If, on the other hand, we were sending the whole thing over there,
including the design of it and including the growth and development
of the creative industries side of it, that would be a bigger
issue.
Mr Hoyle: Except that we are talking
about infrared technology on camouflage, which is very specialist,
and the specialist UK company that had been producing it unfortunately
had to close because of this major contract shift, and it was
done because of employment levels, where we know it was a state-owned
company, where I do not believe health and safety came up to standard,
and the fact that we are actually giving it to a Communist regime
seems very odd to me, especially when we are giving away information
on our own camouflage, to be produced by somebody we may end up
having problems with in the future. I think it is absurd.

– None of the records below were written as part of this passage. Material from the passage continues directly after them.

(** * Search-query filter detection (pkg/github/search_utils.go)

    A shallow embedding of [hasFilter] and [hasSpecificFilter], the two
    hand-written scanners that decide whether a search query already
    carries a [key:] filter or an exact [key:value] pair.

    Go strings are byte sequences: [len] counts bytes and [s[i]] is the
    byte at offset [i].  They are modelled as [string], whose characters
    are the 8-bit [ascii] values.  Indices are [nat]; the sentinel [-1] of
    [strings.Index] is [None].  Indexing or slicing out of range panics in
    Go, which the model makes explicit in the result type. *)

From Stdlib Require Import ZArith Lia Bool List Arith.
From Stdlib Require Import Strings.Ascii Strings.String.
Import ListNotations.

Local Open Scope string_scope.
Local Open Scope nat_scope.

(** ** Results of running Go code *)

Inductive res (A : Type) : Type :=
| Ok (a : A)        (* normal return *)
| Panic             (* run-time panic: index or slice out of range *)
| OutOfFuel.        (* the iteration budget of the model ran out *)

Arguments Ok {A} a.
Arguments Panic {A}.
Arguments OutOfFuel {A}.

Definition bind {A B : Type} (m : res A) (k : A -> res B) : res B :=
  match m with
  | Ok a => k a
  | Panic => Panic
  | OutOfFuel => OutOfFuel
  end.

Notation "x <- m ;; k" := (bind m (fun x => k))
  (at level 61, m at next level, right associativity).

(** ** Runes and the [unicode] predicates *)

Definition rune := Z.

Mr Clapham: Lord Jones, just a couple
of questions. I apologise for my late entrance, which could not
be helped because I was on an SI but I managed to get off that.
When I came in, you were saying that you wanted to see things
done differently and you mentioned, for example, the way in which
the French and the Germans do things rather differently, but then
at the same time you later talked about the regulations and the
way in which that does to some degree impact on employment levels.
This Committee has for the last decade tried to push the idea
of doing things differently, taking a leaf out of the book of
the Germans, the French and the Italians. What is it that you
see the Germans, the French and the Italians doing differently
that you think you can persuade British industry
Chairman: This is rather awkward for
the Chair, I am afraid, because that takes us again to the mainstream
of the UKTI section and the evidence which will come later. Can
I bring you in a little later with that question?
Q44 Mr Clapham: Could I ask my second
question? My second question comes on the back of the discussion
you have just had. The very fact that you are going to be going
round the world, selling British industry, means that at the same
time you have to send the signals back to British industry that
we have to work together; all the stakeholders have to work together.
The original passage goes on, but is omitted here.